Train : 28539 samples 
Dev Clean : 2703 samples 
Test Clean : 2620 samples 

Data length :  28539
Spectrogram shape: [8, 1, 128, 1276]
Label shape: [8, 283]
Mel length (length of each spectrogram): [563, 638, 558, 588, 501, 607] ...
Idx length (length of each label): [201, 283, 250, 268, 227, 263] ...




In [13]:
class ConformerMHSA(nn.Module):
    def __init__(self, num_features, device, num_heads, max_rel_pos=800, drop_rate=0.1):

        super(ConformerMHSA, self).__init__()

        self.emb_dim = num_features
        self.num_heads = num_heads
        self.max_rel_pos = max_rel_pos

        self.norm = nn.LayerNorm(num_features)
        self.attention = nn.MultiheadAttention(num_features, num_heads, batch_first=True)
        self.dropout = nn.Dropout(p=drop_rate)
        
        self.device = device
        self.pos_matrix = self.get_positional_matrix().to(self.device)

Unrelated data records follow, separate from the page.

(** X3: whatever the node, the keys and the signer do, a transaction that
    SelfETHTransfer returns is a signed EIP-1559 transfer from the account to
    itself: its nonce is the pending nonce read from the node, its value the
    requested value, its gas limit 500000, its fee cap 4 x the base fee of
    the header read, its signature the one SignTx produced for the chain id
    read, and the block returned with it is header number + offset modulo
    2^64. *)
Theorem SelfETHTransfer_returned_transaction :
  forall (cr : Crypto) (client : EthClient) (authAcct : AuthAcct)
         (value offset : Z) (tx : Transaction) (blk : Z),
    TransferFile.SelfETHTransfer cr client authAcct value offset = Ret (inr (tx, blk))
    \/ BlobFile.SelfETHTransfer cr client authAcct value offset = Ret (inr (tx, blk)) ->
    exists nonce header baseFee chainID key sg d,
      PendingNonceAt client (acctAddress authAcct) = inr nonce
      /\ HeaderByNumber client = inr header
      /\ BaseFee header = Some baseFee
      /\ NetworkID client = inr chainID
      /\ acctPrivateKey authAcct = Some key
      /\ inner tx = DynamicFee d
      /\ signature tx = Some sg
      /\ SignTx cr (NewTx (DynamicFee d)) chainID key = inr sg
      /\ df_Nonce d = nonce
      /\ df_To d = Some (acctAddress authAcct)
      /\ df_Value d = value
      /\ df_Gas d = 500000
      /\ df_GasFeeCap d = 4 * baseFee
      /\ (df_GasTipCap d = 2 * baseFee \/ df_GasTipCap d = 0)
      /\ blk = wrap_uint64 (Uint64 (Number header) + offset).
Proof.
  intros cr client authAcct value offset tx blk [H | H];
    [ apply TransferFile_inv in H | apply BlobFile_inv in H ];
    destruct H as (nonce & header & baseFee & chainID & key & sg
                   & Hn & Hh & Hf & Hc & Hk & [Hs ->] & ->);
    exists nonce, header, baseFee, chainID, key, sg;
    eexists; unfold transferTx in *; cbn;
    repeat match goal with |- _ /\ _ => split end;
    try reflexivity; try assumption; auto; lia.
Qed.

Lemma SelfETHTransfer_returned_transaction_witness :
  exists nonce header baseFee chainID key sg d,
    PendingNonceAt Demo.client (acctAddress Demo.acct) = inr nonce
    /\ HeaderByNumber Demo.client = inr header
    /\ BaseFee header = Some baseFee
    /\ NetworkID Demo.client = inr chainID
    /\ acctPrivateKey Demo.acct = Some key
    /\ inner (WithSignature (transferTx Demo.acct 7 5 400 200) Demo.sig0)
       = DynamicFee d
    /\ signature (WithSignature (transferTx Demo.acct 7 5 400 200) Demo.sig0)
       = Some sg
    /\ SignTx Demo.crypto (NewTx (DynamicFee d)) chainID key = inr sg
    /\ df_Nonce d = nonce
    /\ df_To d = Some (acctAddress Demo.acct)
    /\ df_Value d = 5
    /\ df_Gas d = 500000
    /\ df_GasFeeCap d = 4 * baseFee
    /\ (df_GasTipCap d = 2 * baseFee \/ df_GasTipCap d = 0)
    /\ 11 = wrap_uint64 (Uint64 (Number header) + 1).
Proof.
  apply (SelfETHTransfer_returned_transaction Demo.crypto Demo.client Demo.acct
           5 1 (WithSignature (transferTx Demo.acct 7 5 400 200) Demo.sig0) 11).
  left. reflexivity.
Defined.

Lemma SelfETHTransfer_failure_table :
  forall (cr : Crypto) (client : EthClient) (authAcct : AuthAcct)
         (value offset : Z),
    let runT := TransferFile.SelfETHTransfer cr client authAcct value offset in
    let runB := BlobFile.SelfETHTransfer cr client authAcct value offset in
    match PendingNonceAt client (acctAddress authAcct) with
    | inl e => runT = Ret (inl e) /\ runB = Ret (inl e)
    | inr nonce =>
      match HeaderByNumber client with
      | inl e => runT = Ret (inl e) /\ runB = Ret (inl e)
      | inr header =>
        match BaseFee header with
        | None => runT = Panic nil_deref /\ runB = Panic nil_deref
        | Some baseFee =>
          match NetworkID client with
          | inl e => runT = Ret (inl e) /\ runB = Ret (inl e)
          | inr chainID =>
            match acctPrivateKey authAcct with
            | None => runT = Panic nil_deref /\ runB = Panic nil_deref
            | Some key =>
                (forall e,
                   SignTx cr (transferTx authAcct nonce value (4 * baseFee)
                                         (2 * baseFee)) chainID key = inl e ->
                   runT = Ret (inl e))
                /\ (forall e,
                      SignTx cr (transferTx authAcct nonce value (4 * baseFee) 0)
                             chainID key = inl e ->
                      runB = Ret (inl e))
            end
          end
        end
      end
    end.
Proof.
  intros cr client authAcct value offset runT runB. subst runT runB.
  unfold TransferFile.SelfETHTransfer, BlobFile.SelfETHTransfer, signWithKey.
  destruct (PendingNonceAt client (acctAddress authAcct)) as [e | nonce];
    [ split; reflexivity | ].
  destruct (HeaderByNumber client) as [e | header]; [ split; reflexivity | ].
  destruct (BaseFee header) as [baseFee |]; cbn [deref obind];
    [ | split; reflexivity ].
  destruct (NetworkID client) as [e | chainID]; [ split; reflexivity | ].
  destruct (acctPrivateKey authAcct) as [key |]; cbn [deref obind];
    [ | split; reflexivity ].
  unfold transferTx.
  replace (4 * baseFee) with (baseFee * 2 * 2) by lia.
  replace (2 * baseFee) with (baseFee * 2) by lia.
  split; intros e He; rewrite He; reflexivity.
Qed.

(** X4: SelfETHTransfer, in both files, fails in a fixed order.  A failed
    nonce read is returned as the error; else a failed header read; else a
    header without base fee panics; else a failed chain-id read is returned;
    else an account without private key panics; else a signing error is
    returned.  In none of these cases is a transaction returned. *)
Theorem SelfETHTransfer_failure_order :
  forall (cr : Crypto) (client : EthClient) (authAcct : AuthAcct)
         (value offset : Z),
    let runT := TransferFile.SelfETHTransfer cr client authAcct value offset in
    let runB := BlobFile.SelfETHTransfer cr client authAcct value offset in
    match PendingNonceAt client (acctAddress authAcct) with
    | inl e => runT = Ret (inl e) /\ runB = Ret (inl e)
    | inr nonce =>
      match HeaderByNumber client with
      | inl e => runT = Ret (inl e) /\ runB = Ret (inl e)
      | inr header =>
        match BaseFee header with
        | None => runT = Panic nil_deref /\ runB = Panic nil_deref
        | Some baseFee =>
          match NetworkID client with
          | inl e => runT = Ret (inl e) /\ runB = Ret (inl e)
          | inr chainID =>
            match acctPrivateKey authAcct with
            | None => runT = Panic nil_deref /\ runB = Panic nil_deref
            | Some key =>
                (forall e,
                   SignTx cr (transferTx authAcct nonce value (4 * baseFee)
                                         (2 * baseFee)) chainID key = inl e ->
                   runT = Ret (inl e))
                /\ (forall e,
                      SignTx cr (transferTx authAcct nonce value (4 * baseFee) 0)
                             chainID key = inl e ->
                      runB = Ret (inl e))
            end
          end
        end
      end
    end.
Proof. exact SelfETHTransfer_failure_table. Qed.

Lemma MustFromBig_inv (b a : Z) :
  MustFromBig b = Ret a -> Z.abs b < 2 ^ 256 /\ a = b mod 2 ^ 256.
Proof.
  unfold MustFromBig. destruct (Z.abs b <? 2 ^ 256) eqn:E; [ | discriminate ].
  intros [= <-]. split; [ now apply Z.ltb_lt | reflexivity ].
Qed.

(** X5: whatever the collaborators do, a transaction that
    ExecuteBlobTransaction returns is a signed blob transaction with the
    pending nonce of the account's address, tip cap 0, fee cap 4 x base fee,
    gas limit 500000, blob fee cap (minimum + 1) * 110 / 100, sent to the
    address derived from the private key; the count is non-negative and the
    sidecar holds that many random blobs with, position by position, the
    commitment of the blob, the proof for that blob and commitment, and the
    versioned hash of that commitment.  The three fee values fit 256 bits. *)
Theorem ExecuteBlobTransaction_returned_transaction :
  forall (cr : Crypto) (kz : Kzg) (fm : Eip4844) (rnd : Rand)
         (client : EthClient) (authAcct : AuthAcct) (numBlobs offset : Z)
         (tx : Transaction) (blk : Z),
    ExecuteBlobTransaction cr kz fm rnd client authAcct numBlobs offset
      = Ret (inr (tx, blk)) ->
    exists key nonce header chainID excessBlobGas blobGasUsed baseFee blobs b sg,
      acctPrivateKey authAcct = Some key
      /\ PendingNonceAt client (acctAddress authAcct) = inr nonce
      /\ HeaderByNumber client = inr header
      /\ NetworkID client = inr chainID
      /\ ExcessBlobGas header = Some excessBlobGas
      /\ BlobGasUsed header = Some blobGasUsed
      /\ BaseFee header = Some baseFee
      /\ 0 <= numBlobs
      /\ randBlobs rnd numBlobs = Ret blobs
      /\ inner tx = BlobData b
      /\ signature tx = Some sg
      /\ bt_Nonce b = nonce
      /\ bt_GasTipCap b = 0
      /\ bt_GasFeeCap b = (4 * baseFee) mod 2 ^ 256
      /\ Z.abs (4 * baseFee) < 2 ^ 256
      /\ bt_Gas b = 500000
      /\ bt_To b = PubkeyToAddress cr (Public cr key)
      /\ bt_ChainID b = chainID mod 2 ^ 256
      /\ bt_BlobFeeCap b
         = bumpBlobFee (minBlobFeeOf fm excessBlobGas blobGasUsed) mod 2 ^ 256
      /\ Z.abs (bumpBlobFee (minBlobFeeOf fm excessBlobGas blobGasUsed)) < 2 ^ 256
      /\ Blobs (bt_Sidecar b) = blobs
      /\ len blobs = numBlobs
      /\ Commitments (bt_Sidecar b)
         = map (fun blob => fst (BlobToCommitment kz blob)) blobs
      /\ Proofs (bt_Sidecar b)
         = map (fun blob =>
                  fst (ComputeBlobProof kz blob (fst (BlobToCommitment kz blob))))
               blobs
      /\ bt_BlobHashes b
         = map (fun blob => CalcBlobHashV1 kz (fst (BlobToCommitment kz blob))) blobs
      /\ blk = wrap_uint64 (Uint64 (Number header) + offset).
Proof.
  intros cr kz fm rnd client authAcct numBlobs offset tx blk.
  unfold ExecuteBlobTransaction.
  destruct (acctPrivateKey authAcct) as [key |]; cbn [deref obind];
    [ | discriminate ].
  destruct (PendingNonceAt client (acctAddress authAcct)) as [e | nonce];
    [ discriminate | ].
  destruct (HeaderByNumber client) as [e | header]; [ discriminate | ].
  destruct (NetworkID client) as [e | chainID]; [ discriminate | ].
  destruct (ExcessBlobGas header) as [excessBlobGas |] eqn:He; cbn [deref obind];
    [ | discriminate ].
  destruct (BlobGasUsed header) as [blobGasUsed |] eqn:Hu; cbn [deref obind];
    [ | discriminate ].
  destruct (randBlobs rnd numBlobs) as [blobs | w |] eqn:Hb; cbn [obind];
    try discriminate.
  destruct (BaseFee header) as [baseFee |] eqn:Hbase; cbn [deref obind];
    [ | discriminate ].
  destruct (MustFromBig chainID) as [c256 | w |] eqn:Hc; cbn [obind];
    try discriminate.
  destruct (MustFromBig (baseFee * 2 * 2)) as [f256 | w |] eqn:Hf; cbn [obind];
    try discriminate.
  change ((CalcBlobFee fm (CalcExcessBlobGas fm excessBlobGas blobGasUsed) + 1)
          * 110 / 100)
    with (bumpBlobFee (minBlobFeeOf fm excessBlobGas blobGasUsed)).
  destruct (MustFromBig (bumpBlobFee (minBlobFeeOf fm excessBlobGas blobGasUsed)))
    as [bf256 | w |] eqn:Hbf; cbn [obind]; try discriminate.
  destruct (NewKeyedTransactorWithChainID cr key chainID) as [e | auth];
    [ discriminate | ].
  destruct (Signer auth (From auth) _) as [e | sg]; [ discriminate | ].
  intros [= <- <-].
  apply MustFromBig_inv in Hc, Hf, Hbf.
  destruct Hc as [_ ->]. destruct Hf as [Hfa ->]. destruct Hbf as [Hba ->].
  pose proof (randBlobs_length _ _ _ Hb) as Hlen.
  assert (Hn : 0 <= numBlobs) by (unfold len in Hlen; lia).
  exists key, nonce, header, chainID, excessBlobGas, blobGasUsed, baseFee, blobs.
  eexists. exists sg.
  rewrite makeSidecar_spec in *.
  replace (4 * baseFee) with (baseFee * 2 * 2) by lia.
  cbn [WithSignature NewTx inner signature].
  repeat match goal with |- _ /\ _ => split end;
    try reflexivity; try assumption.
  cbn [bt_BlobHashes]. unfold sidecarBlobHashes. cbn [Commitments].
  now rewrite map_map.
Qed.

    def get_positional_matrix(self):
        """
        Create positional matrix of shape (2*self.max_rel_pos + 1, emb_dim)
        Only (:seq_len, emb_dim) will be summed to input tensors
        """
        matrix = torch.zeros(2*self.max_rel_pos + 1, self.emb_dim)

        pos = torch.arange(0, 2*self.max_rel_pos + 1).unsqueeze(1).float()
        divisor = torch.exp(torch.arange(0, self.emb_dim, 2).float() * -math.log(10000) / self.emb_dim)
        
        matrix[:, 0::2] = torch.sin(pos*divisor)
        matrix[:, 1::2] = torch.cos(pos*divisor)
        final_matrix = matrix.unsqueeze(0)

        return final_matrix

    def forward(self, x):
        # Input shape: [batch, seq_len, num_features]
        batch_size, seq_len, _ = x.size()

        skip = x

        x = self.norm(x)
        pos_emb = self.pos_matrix[:, :seq_len, :].expand(batch_size, seq_len, self.emb_dim)
        x += pos_emb
        x, _ = self.attention(x, x, x)
        x = self.dropout(x)

        x += skip

        return x

class ConformerConv(nn.Module):
    def __init__(self, num_features, kernel_size, exp_factor=2, drop_rate=0.1):

        super(ConformerConv, self).__init__()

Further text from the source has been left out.